(Data records)
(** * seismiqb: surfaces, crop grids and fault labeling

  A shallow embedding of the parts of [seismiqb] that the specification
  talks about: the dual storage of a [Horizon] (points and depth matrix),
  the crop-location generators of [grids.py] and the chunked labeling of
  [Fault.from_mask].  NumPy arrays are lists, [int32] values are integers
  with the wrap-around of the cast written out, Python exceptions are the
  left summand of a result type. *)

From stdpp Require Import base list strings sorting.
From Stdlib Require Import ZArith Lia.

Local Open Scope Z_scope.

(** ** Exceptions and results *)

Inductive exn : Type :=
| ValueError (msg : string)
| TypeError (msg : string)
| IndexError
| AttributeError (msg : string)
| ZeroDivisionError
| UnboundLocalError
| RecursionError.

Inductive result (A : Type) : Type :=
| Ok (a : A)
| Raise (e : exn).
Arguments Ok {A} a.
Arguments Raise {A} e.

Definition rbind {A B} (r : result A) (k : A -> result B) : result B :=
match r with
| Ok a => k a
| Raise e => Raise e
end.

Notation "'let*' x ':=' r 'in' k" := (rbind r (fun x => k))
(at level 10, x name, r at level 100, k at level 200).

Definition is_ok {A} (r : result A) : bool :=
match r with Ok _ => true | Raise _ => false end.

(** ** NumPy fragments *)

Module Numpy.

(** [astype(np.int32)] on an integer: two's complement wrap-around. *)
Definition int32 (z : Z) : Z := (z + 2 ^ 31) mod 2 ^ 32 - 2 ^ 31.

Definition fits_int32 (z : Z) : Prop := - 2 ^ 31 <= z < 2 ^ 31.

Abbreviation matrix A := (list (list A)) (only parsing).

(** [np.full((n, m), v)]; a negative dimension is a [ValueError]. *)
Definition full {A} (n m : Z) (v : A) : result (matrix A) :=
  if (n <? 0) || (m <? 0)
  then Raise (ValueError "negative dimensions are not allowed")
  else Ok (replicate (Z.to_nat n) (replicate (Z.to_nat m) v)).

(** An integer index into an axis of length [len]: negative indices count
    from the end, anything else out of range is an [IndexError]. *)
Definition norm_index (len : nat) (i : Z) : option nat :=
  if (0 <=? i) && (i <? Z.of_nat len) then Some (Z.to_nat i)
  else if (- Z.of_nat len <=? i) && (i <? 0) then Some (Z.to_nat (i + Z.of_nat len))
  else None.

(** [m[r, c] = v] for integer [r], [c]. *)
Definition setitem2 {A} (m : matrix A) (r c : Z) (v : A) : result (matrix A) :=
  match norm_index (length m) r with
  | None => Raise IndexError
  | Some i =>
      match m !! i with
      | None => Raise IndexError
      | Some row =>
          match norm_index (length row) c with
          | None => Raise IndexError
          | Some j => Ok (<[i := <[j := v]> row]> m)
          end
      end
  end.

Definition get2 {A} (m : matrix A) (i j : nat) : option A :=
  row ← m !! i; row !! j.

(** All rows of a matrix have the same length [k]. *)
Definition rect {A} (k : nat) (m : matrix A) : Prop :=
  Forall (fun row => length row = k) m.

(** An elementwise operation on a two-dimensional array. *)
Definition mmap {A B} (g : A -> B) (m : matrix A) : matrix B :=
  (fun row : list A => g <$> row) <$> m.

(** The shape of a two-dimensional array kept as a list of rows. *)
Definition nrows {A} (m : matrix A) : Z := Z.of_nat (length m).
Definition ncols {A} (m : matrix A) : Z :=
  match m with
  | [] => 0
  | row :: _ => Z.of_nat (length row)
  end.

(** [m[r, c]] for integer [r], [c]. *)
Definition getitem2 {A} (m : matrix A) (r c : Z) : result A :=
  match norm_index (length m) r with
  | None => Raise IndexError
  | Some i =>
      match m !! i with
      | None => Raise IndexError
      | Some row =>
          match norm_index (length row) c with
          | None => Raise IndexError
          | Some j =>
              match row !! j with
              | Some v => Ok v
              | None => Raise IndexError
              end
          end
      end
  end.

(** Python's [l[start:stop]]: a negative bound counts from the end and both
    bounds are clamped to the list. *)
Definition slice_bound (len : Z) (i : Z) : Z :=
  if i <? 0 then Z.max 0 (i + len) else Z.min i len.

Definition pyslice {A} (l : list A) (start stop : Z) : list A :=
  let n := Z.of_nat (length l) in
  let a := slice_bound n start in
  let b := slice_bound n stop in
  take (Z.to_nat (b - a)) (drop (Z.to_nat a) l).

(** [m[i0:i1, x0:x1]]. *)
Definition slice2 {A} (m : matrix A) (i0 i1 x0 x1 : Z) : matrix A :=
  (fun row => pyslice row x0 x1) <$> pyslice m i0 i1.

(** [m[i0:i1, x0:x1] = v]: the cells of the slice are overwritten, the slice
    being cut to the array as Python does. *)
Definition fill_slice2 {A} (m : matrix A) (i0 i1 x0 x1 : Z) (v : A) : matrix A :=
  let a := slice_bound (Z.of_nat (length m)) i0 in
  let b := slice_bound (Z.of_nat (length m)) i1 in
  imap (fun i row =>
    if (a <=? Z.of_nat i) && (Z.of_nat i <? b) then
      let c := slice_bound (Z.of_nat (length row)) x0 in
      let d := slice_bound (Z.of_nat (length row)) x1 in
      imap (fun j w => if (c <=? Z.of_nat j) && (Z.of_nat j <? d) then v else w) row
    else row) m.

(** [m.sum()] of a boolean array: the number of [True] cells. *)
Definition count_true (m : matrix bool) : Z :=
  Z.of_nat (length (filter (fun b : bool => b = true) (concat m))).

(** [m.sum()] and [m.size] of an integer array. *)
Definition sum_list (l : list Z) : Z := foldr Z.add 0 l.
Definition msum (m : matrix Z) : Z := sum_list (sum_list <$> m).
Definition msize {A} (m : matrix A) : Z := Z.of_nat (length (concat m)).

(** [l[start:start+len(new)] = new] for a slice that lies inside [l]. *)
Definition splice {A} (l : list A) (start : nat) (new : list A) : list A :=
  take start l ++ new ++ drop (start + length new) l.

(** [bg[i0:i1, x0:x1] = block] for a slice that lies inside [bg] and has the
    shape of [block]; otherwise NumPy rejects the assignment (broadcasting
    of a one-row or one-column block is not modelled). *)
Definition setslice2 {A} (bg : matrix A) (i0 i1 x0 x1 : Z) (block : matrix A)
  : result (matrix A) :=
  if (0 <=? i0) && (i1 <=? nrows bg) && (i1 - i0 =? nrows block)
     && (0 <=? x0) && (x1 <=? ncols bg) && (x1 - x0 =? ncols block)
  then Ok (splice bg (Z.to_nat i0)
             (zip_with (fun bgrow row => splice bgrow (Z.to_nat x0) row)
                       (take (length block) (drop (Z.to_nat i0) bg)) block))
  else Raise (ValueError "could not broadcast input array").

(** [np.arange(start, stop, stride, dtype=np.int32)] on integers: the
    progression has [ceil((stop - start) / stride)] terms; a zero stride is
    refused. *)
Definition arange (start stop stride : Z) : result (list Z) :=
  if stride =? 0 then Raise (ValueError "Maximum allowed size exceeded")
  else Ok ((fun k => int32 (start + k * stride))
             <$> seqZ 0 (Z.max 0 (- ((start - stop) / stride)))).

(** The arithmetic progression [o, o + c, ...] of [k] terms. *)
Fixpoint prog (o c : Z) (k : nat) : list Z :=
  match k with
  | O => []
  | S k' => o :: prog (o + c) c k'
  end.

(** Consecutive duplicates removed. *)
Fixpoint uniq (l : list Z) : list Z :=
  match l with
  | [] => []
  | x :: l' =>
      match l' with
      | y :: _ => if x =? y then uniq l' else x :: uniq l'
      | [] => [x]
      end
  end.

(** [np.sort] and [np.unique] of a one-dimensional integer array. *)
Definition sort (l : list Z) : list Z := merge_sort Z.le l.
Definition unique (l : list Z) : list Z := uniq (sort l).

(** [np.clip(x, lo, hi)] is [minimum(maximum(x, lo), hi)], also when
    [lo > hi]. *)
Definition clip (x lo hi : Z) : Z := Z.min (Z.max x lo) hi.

» **PROBLEM**
Only lines that hold the string "cells" belong in the answer, so copy every one of them from the records.

» **WRITTEN RESPONSE**
(** [m[i0:i1, x0:x1] = v]: the cells of the slice are overwritten, the slice
(** [m.sum()] of a boolean array: the number of [True] cells. *)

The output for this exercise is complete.